Assumptions as to mortality are based on the Company's prior
experience. This experience approximates the 1955-60 Select and
Ultimate Table (individual life issued prior to 1981), the 1965-70
Select and Ultimate Table (individual life issued in 1981 and after)
and the 1960 Basic Group Table (all group issues). Assumptions for
withdrawals are based on the Company's prior experience. All
assumptions used are adjusted to provide for possible adverse
deviations.
(7) LIABILITY FOR BENEFITS PAYABLE
The provision for benefits pertaining to prior years did not change
significantly in 1997. The provisions for benefits pertaining to prior
years decreased in 1996 by approximately $1,850,000 primarily due to
the improvement in the loss ratios of life and cancer products.
(8) NOTES PAYABLE
Notes payable as of December 31 is summarized as follows:
<TABLE>
<CAPTION>
1997 1996
(in thousands)
<S> <C> <C> <C> <C>
5.91% line of credit, due in 1998, interest due monthly $ 3,500 3,500
5.97% line of credit, due in 1998, interest due monthly 5,000 5,000
5.54% line of credit, due in 1998, interest due monthly 3,500 -
5.56% line of credit, due in 1998, interest due monthly 5,000 -
5.66% line of credit, due in 1999, interest due monthly 3,000 -
5.62% line of credit, due in 1999, interest due monthly 10,000 -
6.84% line of credit, due in 2000, interest due monthly 4,000 4,000
5.81% line of credit, due in 2002, interest due monthly 10,000 -
5.78% line of credit, due in 2002, interest due monthly 3,000 -
8.4% mortgage loan, due in monthly installments of
$22,000 (including interest) to 2027 2,881 2,902
Other 838 2,054
Various notes payable, paid in 1997 - 2,383
---------- -----
$ 50,719 19,839
====== ======
</TABLE>
The promissory notes are guaranteed by AFC. The mortgage loan is
secured by a mortgage on other investment real estate.
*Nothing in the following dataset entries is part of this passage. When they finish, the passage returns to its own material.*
Lemma take_for_poll_inv s ab cs s' :
  offload_inv (mkOffloadConfig s ab Waits cs) -> take_for_poll s = (true, s') -> offload_inv (mkOffloadConfig s' ab Polls cs).
Proof.
  intros Hi E. unfold take_for_poll in E. destruct (cancelled s || polling s) eqn:Eo; [done|]. apply orb_false_iff in Eo as [Ec Ep].
  destruct (future s) eqn:Ef; [|done]. injection E as <-. destruct Hi as [I1 I2 I3 I4 I5 I6 I7 I8 I9 I10]. unfold total in *. simpl in *.
  rewrite Ef in *. simpl in *. destruct (I7 Ec) as (Hno & HF & _).
  assert (Hd : FutureDisposed ∉ happened s) by (apply times_none; lia).
  split; unfold total; cbn [shared poller cancellers]; rewrite ?times_happens; unfold times in *; simpl in *; try done; try lia; try congruence.
  - intros _. split_and!; [|done..]. rewrite not_elem_of_app. split; [done|]. set_solver.
  - by apply no_late_poll_snoc.
  - intros q [Hq|Hq]%elem_of_app; [|set_solver]. destruct (I10 q Hq) as [?|[Ho|Ho]]; [auto|done|right; by right].
Qed.
Lemma finish_poll_inv s ab w cs keep s' :
  offload_inv (mkOffloadConfig s ab (Finishes w) cs) -> finish_poll (outcome_of w) s = Ret (keep, s') ->
  offload_inv (mkOffloadConfig s' ab (if keep then after_finish w else Waits) cs).
Proof.
  intros Hi E. assert (Ef : future s = false).
  { pose proof (oi_future _ Hi) as H. simpl in H. destruct (future s); simpl in H; [lia|done]. }
  unfold finish_poll in E. rewrite Ef in E. simpl in E. destruct Hi as [I1 I2 I3 I4 I5 I6 I7 I8 I9 I10]. unfold total in *. simpl in *.
  rewrite Ef in *. assert (Hw : forall q, WakePanicked q ∈ happened s -> q ∈ recorded s \/ CancellerFires (RecordsWake q) ∈ cs).
  { intros q Hq. destruct (I10 q Hq) as [?|[Ho|Ho]]; [auto|done|auto]. }
  destruct w; simpl in E; [destruct (cancelled s) eqn:Ec|..]; simpl in E; simplify_eq; simpl; rewrite ?Ec in *;
    (split; unfold total, times in *; simpl in *; try done; try lia;
     [try (intros Ho; destruct (I7 Ho) as (? & ? & _); by split_and!)..|]);
    (intros q Hq; destruct (Hw q Hq); [auto|right; by right]).
Qed.
Lemma dispose_inv s ab cs panics :
  offload_inv (mkOffloadConfig s ab Disposes cs) -> offload_inv (mkOffloadConfig (dispose_future panics s) ab (PollerFires Fires) cs).
Proof.
  intros [I1 I2 I3 I4 I5 I6 I7 I8 I9 I10]. destruct (dispose_keeps panics s) as (D1 & D2 & D3 & D4 & D5 & D6 & D7 & D8).
  unfold total in *. simpl in *. split; unfold total; simpl; rewrite ?D1, ?D2, ?D3, ?D4, ?D5, ?disposed_dispose, ?happens_dispose by done; try done; try lia.
  - intros Ho. destruct (I7 Ho) as (? & ? & _). split_and!; [by rewrite D6|done|done|]. destruct (future s); [simpl in *; lia|done].
  - auto.
  - intros q Hq. rewrite D6 in Hq by done. destruct (I10 q Hq) as [?|[Ho|Ho]]; [auto|done|right; by right].
Qed.
Lemma record_inv s ab p cs payload :
  offload_inv (mkOffloadConfig s ab p cs) -> offload_inv (mkOffloadConfig (record payload s) ab p cs).
Proof. intros [I1 I2 I3 I4 I5 I6 I7 I8 I9 I10]. split; try done. intros q Hq. destruct (I10 q Hq); [left; simpl in *; set_solver|by right]. Qed.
The mortgage
loan is also secured by an assignment of the leases on investment real
estate.
AFA has a $50,000,000 line of credit with the Federal Home Loan Bank of
Topeka. The line of credit is secured by investment securities pledged
as collateral by AFA with a carrying value of approximately $61,954,000
at December 31, 1997. The collateral required for this line of credit
at December 31, 1997, was $57,500,000. The pledged securities are held
in the Company's name in a custodial account at Bank of Oklahoma to
secure current and future borrowings. To participate in this available
credit, AFA has purchased 114,916 shares of Federal Home Loan Bank of
Topeka common stock with a total carrying value of approximately
$11,491,600 at December 31, 1997.
The Company has unused lines of credit of $3,000,000 at December 31,
1997.
Interest expense for the years ended December 31, 1997, 1996, and 1995,
totaled approximately $2,076,000, $1,319,000, and $1,482,000,
respectively.
Scheduled maturities (excluding interest) of the above indebtedness at
December 31, 1997, are as follows (in thousands):
<TABLE>
<CAPTION>
<S> <C> <C>
1998 $ 17,070
1999 13,078
2000 4,084
2001 92
2002 13,100
Thereafter 3,295
$ 50,719
</TABLE>
(9) INCOME TAXES
Total income tax expense in the accompanying consolidated statements of
income differs from the federal statutory rate of 35% of income before
income taxes principally due to the recapture of certain tax reserve
benefits on reinsurance recaptured by the ceding company in 1997, loss
on the disposition of a subsidiary in 1997, payments made to AFC in
1997 treated as management fees for tax purposes, and the correction of
prior year estimates of deferred taxes in 1997 and 1996.
The tax effects of temporary differences that give rise to the deferred
tax assets and deferred tax liabilities at December 31, are presented
below (in thousands):
<TABLE>
<CAPTION>
1997 1996
---- ----
Deferred tax assets:
<S> <C> <C>
Investment real estate $ - 311
Other investments 522 428
Life and health reserves 12,783 12,956
Other liabilities - 1,433
---------- --------
Total gross deferred tax assets 13,305 15,128
------ -------
Deferred tax liabilities:
Fixed maturities (7,602) (3,010)
Equity securities (250) (824)
Deferred policy acquisition costs (57,151) (51,937)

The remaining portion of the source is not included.